Lemma append_cancel_r (s a b : string) :
  (a ++ s)%string = (b ++ s)%string -> a = b.
Proof.
  revert b. induction a as [|c a IH]; intros [|d b] H; cbn in H.
  - reflexivity.
  - apply (f_equal String.length) in H. cbn in H.
    rewrite string_length_app in H. lia.
  - apply (f_equal String.length) in H. cbn in H.
    rewrite string_length_app in H. lia.
  - injection H as -> H. f_equal. exact (IH _ H).
Qed.

Lemma split_at_first_slash (a b x y : string) :
  has_slash a = false ->
  has_slash b = false ->
  (a ++ String "/" x)%string = (b ++ String "/" y)%string ->
  a = b /\ x = y.
Proof.
  revert b. induction a as [|c a IH]; intros [|d b] Ha Hb H; cbn in *.
  - injection H as ->. split; reflexivity.
  - injection H as <- _. cbn in Hb. discriminate Hb.
  - injection H as -> _. cbn in Ha. discriminate Ha.
  - apply orb_false_iff in Ha as [_ Ha]. apply orb_false_iff in Hb as [_ Hb].
    injection H as -> H.
    destruct (IH b Ha Hb H) as [-> ->]. split; reflexivity.
Qed.

Lemma payloads_app (E : Type) (t1 t2 : trace E) :
  payloads (t1 ++ t2) = payloads t1 ++ payloads t2.
Proof.
  induction t1 as [|[project location|name|ep instances] t1 IH]; cbn;
    [reflexivity | exact IH | exact IH | now rewrite IH].
Qed.

Lemma endpoint_names_app (E : Type) (t1 t2 : trace E) :
  endpoint_names (t1 ++ t2) = endpoint_names t1 ++ endpoint_names t2.
Proof.
  induction t1 as [|[project location|name|ep instances] t1 IH]; cbn;
    [reflexivity | exact IH | now rewrite IH | exact IH].
Qed.

Section OneCall.

Variables R E : Type.
Variable sdk : Sdk R E.

Lemma generate_payloads (prompt : string) (p : process R) :
  payloads (snd (generate sdk prompt p))
  = match fst (sdk_Endpoint sdk (endpoint_name (module p)) (remote p)) with
    | Ok _ => [instances_of prompt]
    | Raise _ => []
    end.
Proof.
  rewrite generate_run. cbn zeta.
  destruct (sdk_Endpoint sdk _ _) as [[ep|e] w]; [|reflexivity].
  destruct (sdk_predict sdk _ _ _) as [[response|e] w']; reflexivity.
Qed.

End OneCall.

(** ** One invocation: where its outcome comes from *)

(** X1.  When the [Endpoint] constructor raises [e], the invocation ends
    there: [generate] raises that same [e], [predict] is not called, and
    the SDK is left in the state the constructor left it in. *)
Theorem endpoint_failure_ends_the_invocation
  (R E : Type) (sdk : Sdk R E) (P : string) (p : process R)
  (e : exn) (w1 : R) :
  sdk_Endpoint sdk (endpoint_name (module p)) (remote p) = (Raise e, w1) ->
  generate sdk P p
  = (Raise e, {| module := module p; remote := w1 |},
     [NewEndpoint (endpoint_name (module p))]).
Proof.
  intros Hep. rewrite generate_run. cbn zeta. rewrite Hep. reflexivity.
Qed.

**YOUR GOAL:**
Go through the material and copy each line in which the word "discriminate" occurs.

**REPLY TO THE TASK:**
  - injection H as <- _. cbn in Hb. discriminate Hb.
  - injection H as -> _. cbn in Ha. discriminate Ha.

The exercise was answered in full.